What the task asks: In the entries that follow, find the line containing "rewrite <- (chunk_base"; from there, copy every line exactly through the line containing "Lemma live_nodup : NoDup live.".

Exercise inputs:
#####

(* ===== verification/SbaOps.v ===== *)
(** * The small block allocator: taking a chunk from a bin and giving it back *)

From S2P Require Import Prelude Math MathBits Sba SbaSpec.
Import MathBits Sba.

Local Open Scope Z_scope.

(** ** Counting *)

Lemma in_page_cons_same p c l : s_page_base c = p -> in_page p (c :: l) = c :: in_page p l.
Proof. intros E. unfold in_page. now rewrite filter_cons_True. Qed.

Lemma in_page_cons_other p c l : s_page_base c <> p -> in_page p (c :: l) = in_page p l.
Proof. intros E. unfold in_page. now rewrite filter_cons_False. Qed.

Lemma in_page_perm p l l' : l ≡ₚ l' -> zlength (in_page p l) = zlength (in_page p l').
Proof. intros H. unfold zlength, in_page. f_equal. now rewrite H. Qed.

Lemma in_page_more p c l : in_page p l <> [] -> in_page p (c :: l) <> [].
Proof. intros H. unfold in_page. rewrite filter_cons. now destruct (decide _). Qed.

(** The header of the page of a chunk that is handed out or taken back. *)
Definition counted (ps : gmap Z page_header) (p : Z) (h : page_header) (d : Z) : gmap Z page_header :=
  <[p := set_count h (alloc_count h + d)]> ps.

Lemma header_add ps k live (P : list Z) c : (forall q, q ∈ P -> exists h, ps !! q = Some h /\ header_ok k live q h) -> s_page_base c ∈ P ->
  exists h, ps !! s_page_base c = Some h /\ header_ok k live (s_page_base c) h
    /\ forall q, q ∈ P -> exists h', counted ps (s_page_base c) h 1 !! q = Some h' /\ header_ok k (c :: live) q h'.
Proof.
  intros H Hc. destruct (H _ Hc) as (h & Hh & Hok). exists h. split; [exact Hh |]. split; [exact Hok |]. intros q Hq. unfold counted.
  destruct (decide (q = s_page_base c)) as [-> | Hne].
  - rewrite lookup_insert_eq. eexists. split; [reflexivity |]. destruct Hok as (H1 & H2 & H3 & H4). repeat split; auto.
    cbn [alloc_count set_count]. rewrite in_page_cons_same, zlength_cons, H4 by reflexivity. ring.
  - rewrite lookup_insert_ne by congruence. destruct (H q Hq) as (h' & Hh' & H1 & H2 & H3 & H4). exists h'. repeat split; auto.
    now rewrite in_page_cons_other by congruence.
Qed.

Lemma header_remove ps k live live' (P : list Z) c : (forall q, q ∈ P -> exists h, ps !! q = Some h /\ header_ok k live q h) -> s_page_base c ∈ P ->
  live ≡ₚ c :: live' ->
  exists h, ps !! s_page_base c = Some h /\ header_ok k live (s_page_base c) h /\ alloc_count h - 1 = zlength (in_page (s_page_base c) live')
    /\ forall q, q ∈ P -> exists h', counted ps (s_page_base c) h (-1) !! q = Some h' /\ header_ok k live' q h'.
Proof.
  intros H Hc Hl. destruct (H _ Hc) as (h & Hh & Hok). exists h. split; [exact Hh |]. split; [exact Hok |].
  assert (alloc_count h - 1 = zlength (in_page (s_page_base c) live')) as E.
  { destruct Hok as (_ & _ & _ & ->). rewrite (in_page_perm _ _ _ Hl), in_page_cons_same, zlength_cons by reflexivity. ring. }
  split; [exact E |]. intros q Hq. unfold counted.
  destruct (decide (q = s_page_base c)) as [-> | Hne].
  - rewrite lookup_insert_eq. eexists. split; [reflexivity |]. destruct Hok as (H1 & H2 & H3 & H4). repeat split; auto.
  - rewrite lookup_insert_ne by congruence. destruct (H q Hq) as (h' & Hh' & H1 & H2 & H3 & H4). exists h'. repeat split; auto.
    rewrite H4, (in_page_perm _ _ _ Hl). now rewrite in_page_cons_other by congruence.
Qed.
(* ===== verification/SbaState.v ===== *)
(** * The small block allocator: the invariant of the whole allocator *)

From S2P Require Import Prelude Math MathBits Sba SbaSpec SbaOps.
Import MathBits Sba.

Local Open Scope Z_scope.

(** ** The bin of a size *)

Definition bin_size (k : nat) : Z := nth k s_bin_sizes 0.

Lemma bin_of_size n : 0 <= n <= 512 ->
  exists k, s_sba_find_bin n = Some k /\ (k < 5)%nat /\ n <= bin_size k /\ (forall j, (j < k)%nat -> bin_size j < n).
Proof.
  intros Hn. assert (forallb (fun i => let n := Z.of_nat i in match s_sba_find_bin n with
    | Some k => (k <? 5)%nat && (n <=? bin_size k) && forallb (fun j => bin_size j <? n) (seq 0 k) | None => false end) (seq 0 513) = true) as H
    by (vm_compute; reflexivity).
  rewrite forallb_forall in H. specialize (H (Z.to_nat n)). cbv zeta in H. rewrite Z2Nat.id in H by lia.
  specialize (H ltac:(apply in_seq; lia)). destruct (s_sba_find_bin n) as [k |]; [| discriminate]. exists k. split; [reflexivity |].
  apply andb_true_iff in H as [H H3]. apply andb_true_iff in H as [H1 H2]. rewrite forallb_forall in H3.
  split; [now apply Nat.ltb_lt |]. split; [now apply Z.leb_le |]. intros j Hj. apply Z.ltb_lt, H3, in_seq. lia.
Qed.

(** ** The invariant *)

Definition upd (L : nat -> list Z) (k : nat) (l : list Z) : nat -> list Z := fun j => if decide (j = k) then l else L j.

Lemma upd_same L k l : upd L k l k = l.
Proof. unfold upd. now rewrite decide_True. Qed.

Lemma upd_other L k l j : j <> k -> upd L k l j = L j.
Proof. intros H. unfold upd. now rewrite decide_False. Qed.

(** [L k]: the chunks of bin [k] that are in use. *)
Record sba_ok (s : sba) (L : nat -> list Z) : Prop := {
  so_sizes : map size (bins s) = s_bin_sizes;
  so_bin : forall k b, bins s !! k = Some b -> bin_ok (pages s) k b (L k);
  so_pages : forall p h, pages s !! p = Some h -> exists b, bins s !! bin h = Some b /\ p ∈ bin_pages b
}.

Lemma bin_ok_perm ps k b live live' : live ≡ₚ live' -> bin_ok ps k b live -> bin_ok ps k b live'.
Proof.
  intros H [H1 H2 H3 H4 H5 H6 H7]. constructor; auto; [| now rewrite <- H |].
  2: { intros p Hp E. apply (H7 p Hp), Permutation_nil. pose proof (filter_Permutation (fun a => s_page_base a = p) _ _ H) as Hf. unfold in_page in *. rewrite E in Hf. now symmetry. }
  intros p Hp. destruct (H4 p Hp) as (h & Hh & E1 & E2 & E3 & E4). exists h. repeat split; auto. now rewrite <- (in_page_perm p _ _ H).
Qed.

Lemma sba_ok_perm s L L' : (forall k, (k < 5)%nat -> L k ≡ₚ L' k) -> sba_ok s L -> sba_ok s L'.
Proof.
  intros H [H1 H2 H3]. constructor; auto. intros k b Hk. eapply bin_ok_perm; [| now apply H2]. apply H.
  apply lookup_lt_Some in Hk. now rewrite <- (length_map size), H1 in Hk.
Qed.

Lemma bin_exists s L k : sba_ok s L -> (k < 5)%nat -> exists b, bins s !! k = Some b /\ size b = bin_size k.
Proof.
  intros H Hk. assert (length (bins s) = 5)%nat as Hlen by (rewrite <- (length_map size), (so_sizes _ _ H); reflexivity).
  destruct (lookup_lt_is_Some_2 (bins s) k ltac:(lia)) as [b Hb]. exists b. split; [exact Hb |].
  unfold bin_size. rewrite <- (so_sizes _ _ H), nth_lookup. rewrite list_lookup_fmap, Hb. reflexivity.
Qed.

Lemma empty_ok m : sba_ok (s_sba_init m) (fun _ => []).
Proof.
  constructor; [reflexivity | |].
  - intros k b Hb. unfold s_sba_init in Hb. cbn [bins] in Hb. apply list_lookup_fmap_Some in Hb as (sz & -> & Hsz).
    assert (ok_size sz) as Hok.
    { apply list_elem_of_lookup_2, list_elem_of_In in Hsz. unfold ok_size. cbn in Hsz. intuition lia. }
    constructor; cbn; auto; try (intros p Hp; now apply not_elem_of_nil in Hp); [apply NoDup_nil_2 | congruence].
  - intros p h Hp. cbn [pages s_sba_init] in Hp. now rewrite lookup_empty in Hp.
Qed.

(** The bytes of the memory do not matter. *)
Lemma sba_ok_memory s L m : sba_ok s L -> sba_ok (with_memory s m) L.
Proof. intros [H1 H2 H3]. now constructor. Qed.

(** A change in bin [k] and the headers of its pages. *)
Lemma sba_ok_update s L k b b' live' ps' : sba_ok s L -> bins s !! k = Some b -> size b' = size b ->
  bin_ok ps' k b' live' ->
  (forall p, p ∉ bin_pages b -> p ∉ bin_pages b' -> ps' !! p = pages s !! p) ->
  (forall p, p ∈ bin_pages b' -> p ∈ bin_pages b \/ pages s !! p = None) ->
  (forall p, p ∈ bin_pages b -> p ∉ bin_pages b' -> ps' !! p = None) ->
  sba_ok (mk_sba (<[k := b']> (bins s)) ps' (parent s) (memory s)) (upd L k live').
Proof.
  intros [H1 H2 H3] Hk Hs Hb' Hframe Hnew Hold. assert (k < length (bins s))%nat as Hlt by (eapply lookup_lt_Some; eauto). constructor.
  - cbn [bins]. rewrite (list_fmap_insert size), Hs, <- H1. apply list_insert_id. now rewrite list_lookup_fmap, Hk.
  - cbn [bins pages]. intros j c Hj. destruct (decide (j = k)) as [-> | Hne].
    + rewrite list_lookup_insert_eq in Hj by exact Hlt. injection Hj as <-. now rewrite upd_same.
    + rewrite list_lookup_insert_ne in Hj by congruence. rewrite upd_other by exact Hne. apply (bin_ok_frame (pages s)); [| now apply H2].
      intros p Hp. destruct (bk_header _ _ _ _ (H2 j c Hj) p Hp) as (h & Hh & _ & _ & Eh & _).
      assert (p ∉ bin_pages b) as Hnb.
      { intros Hin. destruct (bk_header _ _ _ _ (H2 k b Hk) p Hin) as (h' & Hh' & _ & _ & Eh' & _). congruence. }
      apply Hframe; [exact Hnb |]. intros Hin. destruct (Hnew p Hin) as [? | ?]; [contradiction | congruence].
  - cbn [bins pages]. intros p h Hp. destruct (decide (p ∈ bin_pages b')) as [Hin | Hin].
    + destruct (bk_header _ _ _ _ Hb' p Hin) as (h' & Hh' & _ & _ & Eh' & _). assert (h' = h) as -> by congruence.
      exists b'. rewrite Eh', list_lookup_insert_eq by exact Hlt. now split.
    + assert (p ∉ bin_pages b) as Hnb by (intros Hb; rewrite (Hold p Hb Hin) in Hp; discriminate).
      rewrite Hframe in Hp by assumption. destruct (H3 p h Hp) as (c & Hc & Hpc). exists c. split; [| exact Hpc].
      rewrite list_lookup_insert_ne; [exact Hc |]. intros E. rewrite <- E, Hk in Hc. injection Hc as ->. contradiction.
Qed.
Lemma cut_nodup : NoDup (cut_chunks b).
Proof.
  pose proof (bk_nodup _ _ _ _ Hb) as Hn. unfold bin_pages in Hn. apply NoDup_app in Hn as (Hn1 & Hn2 & _).
  unfold cut_chunks. apply NoDup_app. split; [apply full_nodup; [apply (bk_size _ _ _ _ Hb) | apply (active_aligned _ _ _ _ Hb) | exact Hn1] |].
  unfold work_chunks, work_pages in *. destruct (Z.eqb_spec (page_cursor b) 0) as [E | E].
  - split; [intros a _ Ha; now apply not_elem_of_nil in Ha | apply NoDup_nil_2].
  - destruct (cut_index_le _ _ _ _ Hb E) as (Hi & Hp & _). split; [| apply chunks_nodup, (bk_size _ _ _ _ Hb)].
    intros a Ha Hw. apply list_elem_of_In, in_flat_map in Ha as (q & Hq & Ha). apply list_elem_of_In in Hq, Ha.
    apply (Hn2 q Hq). apply list_elem_of_singleton.
    rewrite <- (chunk_base q _ _ a (active_aligned _ _ _ _ Hb q Hq) (bk_size _ _ _ _ Hb) (le_n _) Ha).
    now rewrite (chunk_base _ _ _ a Hp (bk_size _ _ _ _ Hb) (Nat.lt_le_incl _ _ Hi) Hw).
Qed.

Lemma live_nodup : NoDup live.
Proof. pose proof cut_nodup as H. rewrite <- (bk_cut _ _ _ _ Hb) in H. now apply NoDup_app in H as (_ & _ & ?). Qed.
End bin.

(** A chunk in use lies behind the header of its page. *)
Lemma live_in_page s L k b a : sba_ok s L -> bins s !! k = Some b -> a ∈ L k ->
  exists h, pages s !! s_page_base a = Some h /\ header_ok k (L k) (s_page_base a) h /\ aligned (s_page_base a)
    /\ s_page_base a + 32 <= a /\ a + size b <= s_page_base a + 4096.
Proof.
  intros Hs Hk Ha. pose proof (so_bin _ _ Hs k b Hk) as Hb. destruct (live_page _ _ _ _ Hb a Ha) as [Hp Hc].
  destruct (bk_header _ _ _ _ Hb _ Hp) as (h & Hh & Hho). exists h. split; [exact Hh |]. split; [exact Hho |].
  split; [now apply (bk_aligned _ _ _ _ Hb) |]. exact (chunk_range _ _ _ a (bk_size _ _ _ _ Hb) (le_n _) Hc).
Qed.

#####

Exercise response:
    rewrite <- (chunk_base q _ _ a (active_aligned _ _ _ _ Hb q Hq) (bk_size _ _ _ _ Hb) (le_n _) Ha).
    now rewrite (chunk_base _ _ _ a Hp (bk_size _ _ _ _ Hb) (Nat.lt_le_incl _ _ Hi) Hw).
Qed.

Lemma live_nodup : NoDup live.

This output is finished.